Address to the registrants under the Selective Service Law,
   October 16, 1940

On this day more than sixteen million young Americans are reviving the 
three-hundred-year-old American custom of the muster. They are obeying 
that first duty of free citizenship by which, from the earliest colonial 
times, every able-bodied citizen was subject to the call for service in 
the national defense. 

It is a day of deep and purposeful meaning in the lives of all of us. 
For on this day we Americans proclaim the vitality of our history, the 
singleness of our will and the unity of our nation. 

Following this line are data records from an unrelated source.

(* ===== verification/BlockSafe.v ===== *)
(** * Blocks of arbitrary bytes ([leveldb-library/table/block.cc])

    What the iterator does on a block that may be corrupted: every operation
    returns, stays inside the block, and leaves the iterator in a state from which
    this holds again, as long as the lengths stored in an entry do not overflow the
    32-bit sum that [DecodeEntry] compares with the bytes that are left. *)

From Stdlib Require Import String Sorting.Sorted.
From stdpp Require Import base list sorting.
From S2P Require Import Prelude Cursor Coding BlockIter BlockProps.

#[local] Open Scope Z_scope.

Section safe.
Context `{Comparator} `{CodingLaws} (data : list Z).

(** The sum of the lengths of an entry fits 32 bits, wherever the entry starts. *)
Definition lengths_fit : Prop :=
  forall a b s n v q, DecodeEntry (drop a (take b data)) = Some (s, n, v, q) -> n + v < 2 ^ 32.

Context (Hbytes : bytes data) (Hsmall : Z.of_nat (length data) < 2 ^ 32) (Hfit : lengths_fit).

Lemma DecodeEntry_inv p s n v q : bytes p -> Z.of_nat (length p) < 2 ^ 32 -> DecodeEntry p = Some (s, n, v, q) ->
  n + v < 2 ^ 32 -> (length q + 3 <= length p)%nat /\ 0 <= s /\ 0 <= n /\ 0 <= v /\ n + v <= Z.of_nat (length q).
Proof using H1.
  clear Hbytes Hsmall Hfit. intros Hb Hp. unfold DecodeEntry. destruct p as [|b0 [|b1 [|b2 rest]]]; try done.
  match goal with |- (mbind _ ?r) = _ -> _ => destruct r as [[[[s' n'] v'] q']|] eqn:Er end; [|done].
  cbn [mbind option_bind].
  destruct (wrap 32 (Z.of_nat (length q')) <? wrap 32 (n' + v')) eqn:Elt; [done|]. intros [= -> -> -> ->] Hnv.
  assert ((length q + 3 <= length (b0 :: b1 :: b2 :: rest))%nat /\ 0 <= s /\ 0 <= n /\ 0 <= v) as (Hq & Hs & Hn & Hv).
  { destruct (_ <? 128).
    - injection Er as <- <- <- <-. rewrite !List.Forall_cons_iff in Hb. unfold is_u in Hb. simpl. lia.
    - rewrite GetVarint32Ptr_eq in Er. destruct (GetVarint32 _) as [[s1 q1]|] eqn:E1; [|done]. cbn [mbind option_bind] in Er.
      rewrite GetVarint32Ptr_eq in Er. destruct (GetVarint32 q1) as [[n1 q2]|] eqn:E2; [|done]. cbn [mbind option_bind] in Er.
      rewrite GetVarint32Ptr_eq in Er. destruct (GetVarint32 q2) as [[v1 q3]|] eqn:E3; [|done]. cbn [mbind option_bind] in Er.
      injection Er as -> -> -> ->.
      pose proof (GetVarint32_range _ _ _ E1). pose proof (GetVarint32_range _ _ _ E2).
      pose proof (GetVarint32_range _ _ _ E3).
      pose proof (consumes_length _ GetVarint32_consumes _ _ _ E1).
      pose proof (consumes_length _ GetVarint32_consumes _ _ _ E2).
      pose proof (consumes_length _ GetVarint32_consumes _ _ _ E3). unfold is_u in *. simpl in *. lia. }
  apply Z.ltb_ge in Elt. rewrite !wrap_small in Elt by (unfold is_u; simpl in *; lia). split_and!; try done; lia.
Qed.

(** What holds of an iterator over the block; [entry] when it is at an entry. *)
Definition safe (it : BlockIter) : Prop :=
  bi_data it = data /\ 0 <= restarts_ it /\ 0 < num_restarts_ it /\
  restarts_ it + 4 * num_restarts_ it <= Z.of_nat (length data) /\
  (Block_Valid it = true -> 0 <= current_ it /\ 0 <= restart_index_ it < num_restarts_ it /\
    exists o n, value_ it = Some (o, n) /\ 0 <= o /\ 0 <= n /\ o + n <= restarts_ it).

(** About to parse the entry at the offset [c]. *)
Definition parsing (it : BlockIter) (c : Z) : Prop :=
  bi_data it = data /\ 0 <= restarts_ it /\ 0 < num_restarts_ it /\
  restarts_ it + 4 * num_restarts_ it <= Z.of_nat (length data) /\
  0 <= restart_index_ it < num_restarts_ it /\ 0 <= c < 2 ^ 32 /\
  exists o n, value_ it = Some (o, n) /\ o + n = c.

Lemma GetRestartPoint_safe it index : bi_data it = data -> 0 <= restarts_ it ->
  restarts_ it + 4 * num_restarts_ it <= Z.of_nat (length data) -> 0 <= index < num_restarts_ it ->
  exists c, GetRestartPoint it index = Some c /\ is_u 32 c.
Proof using H1 Hbytes.
  intros Hd Hr Hn Hi. unfold GetRestartPoint. rewrite (proj2 (Z.ltb_lt _ _)) by lia. cbn [assert_ mbind option_bind].
  unfold bytes_at. rewrite (proj2 (Z.leb_le 0 _)), (proj2 (Z.leb_le _ _)) by (rewrite ?Hd; lia). cbn [andb mbind option_bind].
  eexists. split; [done|]. set (bs := take _ _).
  assert (length bs = 4%nat) as Hlen.
  { unfold bs. rewrite length_take, length_drop, Hd. lia. }
  assert (bytes bs) as Hbs by (unfold bs; by apply Forall_take, Forall_drop; rewrite Hd).
  rewrite <- (app_nil_r bs), DecodeFixed32_le by done.
  pose proof (le_val_range bs Hbs) as Hv. rewrite Hlen in Hv. exact Hv.
Qed.

Lemma advance_restart_safe fuel it : bi_data it = data -> 0 <= restarts_ it ->
  restarts_ it + 4 * num_restarts_ it <= Z.of_nat (length data) -> 0 <= restart_index_ it < num_restarts_ it ->
  num_restarts_ it - restart_index_ it <= Z.of_nat fuel ->
  exists i, advance_restart fuel it = Some (with_index i it) /\ 0 <= i < num_restarts_ it.
Proof using H1 Hbytes.
  revert it. induction fuel as [|fuel IH]; intros it Hd Hr Hn Hi Hf; [lia|]. cbn [advance_restart].
  assert (with_index (restart_index_ it) it = it) as Hsame by by destruct it.
  destruct (Z.ltb_spec (restart_index_ it + 1) (num_restarts_ it)) as [Hlt|Hge].
  - destruct (GetRestartPoint_safe it (restart_index_ it + 1)) as (c & -> & _); [done|done|done|lia|].
    cbn [mbind option_bind]. destruct (c <? current_ it).
    + destruct (IH (with_index (restart_index_ it + 1) it)) as (i & E & Hi'); cbn; try done; [lia|lia|].
      exists i. split; [|done]. rewrite E. by destruct it.
    + exists (restart_index_ it). by rewrite Hsame.
  - exists (restart_index_ it). by rewrite Hsame.
Qed.

(** Parsing ends at an entry after [c], or the iterator is not valid. *)
Lemma ParseNextKey_safe it c : parsing it c ->
  exists ok it', ParseNextKey it = Some (ok, it') /\ restarts_ it' = restarts_ it /\ num_restarts_ it' = num_restarts_ it /\
    safe it' /\ if ok : bool then exists c', parsing it' c' /\ c + 3 <= c' <= restarts_ it' else Block_Valid it' = false.
Proof using H1 Hbytes Hsmall Hfit.
  intros (Hd & Hr & Hn & Hlen & Hi & Hc & o & n & Hv & Ho). unfold ParseNextKey, NextEntryOffset. rewrite Hv.
  cbn [mbind option_bind]. rewrite Ho, wrap_small by (unfold is_u; lia).
  cbn [restarts_ with_current key_ bi_data num_restarts_].
  destruct (Z.leb_spec (restarts_ it) c) as [Hle|Hlt].
  { eexists _, _. split; [done|]. split; [done|]. split; [done|]. unfold Block_Valid. cbn.
    split; [|apply Z.ltb_irrefl]. split_and!; try done. unfold Block_Valid. cbn. rewrite Z.ltb_irrefl. done. }
  assert (forall it0, restarts_ it0 = restarts_ it -> num_restarts_ it0 = num_restarts_ it -> bi_data it0 = data ->
    exists ok it', Some (false, CorruptionError it0) = Some (ok, it') /\ restarts_ it' = restarts_ it /\
      num_restarts_ it' = num_restarts_ it /\ safe it' /\
      if ok : bool then exists c', parsing it' c' /\ c + 3 <= c' <= restarts_ it' else Block_Valid it' = false) as Hcorrupt.
  { intros it0 H0r H0n H0d. eexists _, _. split; [done|]. unfold safe, Block_Valid. cbn.
    rewrite H0r, H0n, H0d, Z.ltb_irrefl. split_and!; done. }
  unfold entries_from. cbn [restarts_ with_current bi_data]. rewrite Hd.
  destruct (DecodeEntry _) as [[[[s m] v] p]|] eqn:E; [|by apply Hcorrupt].
  pose proof (Hfit _ _ _ _ _ _ E) as Hmv.
  destruct (DecodeEntry_inv _ _ _ _ _ ltac:(apply Forall_drop; apply Forall_take; exact Hbytes)
    ltac:(rewrite length_drop, length_take; lia) E Hmv) as (Hp & Hs & Hm & Hv' & Hsum).
  rewrite length_drop, length_take in Hp.
  destruct (Z.of_nat (length (key_ it)) <? s); [by apply Hcorrupt|].
  assert (0 <= restarts_ it - Z.of_nat (length p)) by lia.
  unfold bytes_at. rewrite (proj2 (Z.leb_le 0 _)), (proj2 (Z.leb_le _ _)) by lia. cbn [andb mbind option_bind].
  match goal with |- context [advance_restart ?f ?it1] => destruct (advance_restart_safe f it1) as (i & -> & Hi') end;
    cbn; try done; [lia|].
  cbn in Hi'. eexists _, _. split; [done|]. cbn. split; [done|]. split; [done|]. split.
  - split_and!; try done. intros _. cbn. split; [lia|]. split; [done|]. eexists _, _. split; [done|]. lia.
  - exists (restarts_ it - Z.of_nat (length p) + m + v). split; [|lia].
    split_and!; try done; cbn; try lia. eexists _, _. split; [done|]. lia.
Qed.
(** ** The operations *)

Lemma parse_until_safe fuel bound it c : parsing it c -> Z.max 0 (restarts_ it - c) < Z.of_nat fuel ->
  exists it', parse_until fuel bound it = Some it' /\ safe it'.
Proof using H1 Hbytes Hsmall Hfit.
  revert it c. induction fuel as [|fuel IH]; intros it c Hp Hf; [lia|]. cbn [parse_until].
  destruct (ParseNextKey_safe it c Hp) as (ok & it1 & -> & Hr & _ & Hsafe & Hok).
  cbn [mbind option_bind]. destruct ok; [|by eexists].
  destruct Hok as (c' & Hp' & Hc'). pose proof Hp' as (_ & _ & _ & _ & _ & Hc2 & o & n & Hv & Ho).
  unfold NextEntryOffset. rewrite Hv. cbn [mbind option_bind]. rewrite Ho, wrap_small by done.
  destruct (c' <? bound); [|by eexists]. apply (IH it1 c'); [done|lia].
Qed.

We prepare to keep the peace in this New World which free men have built 
for free men to live in. The United States, a nation of one hundred and 
thirty million people, has today only about five hundred thousand-half a 
million-officers and men in Army and National Guard. Other nations, 
smaller in population, have four and five and six million trained men in 
their armies. Our present program will train eight hundred thousand 
additional men this coming year and somewhat less than one million men 
each year thereafter. It is a program obviously of defensive preparation 
and of defensive preparation only. 

Calmly, without fear and without hysteria, but with clear determination, 
we are building guns and planes and tanks and ships-and all the other 
tools which modern defense requires. We are mobilizing our citizenship, 
for we are calling on men and women and property and money to join in 
making our defense effective. Today's registration for training and 
service is the keystone in the arch of our national defense. 

In the days when our forefathers laid the foundation of our democracy, 
every American family had to have its gun and know how to use it. Today 
we live under threats, threats of aggression from abroad, which call 
again for the same readiness, the same vigilance. Ours must once again 
be the spirit of those who were prepared to defend as they built, to 
defend as they worked, to defend as they worshipped. 

The duty of this day has been imposed upon us from without. Those who 
have dared to threaten the whole world with war-those who have created 
the name and deed of total war-have imposed upon us and upon all free 
peoples the necessity of preparation for total defense. 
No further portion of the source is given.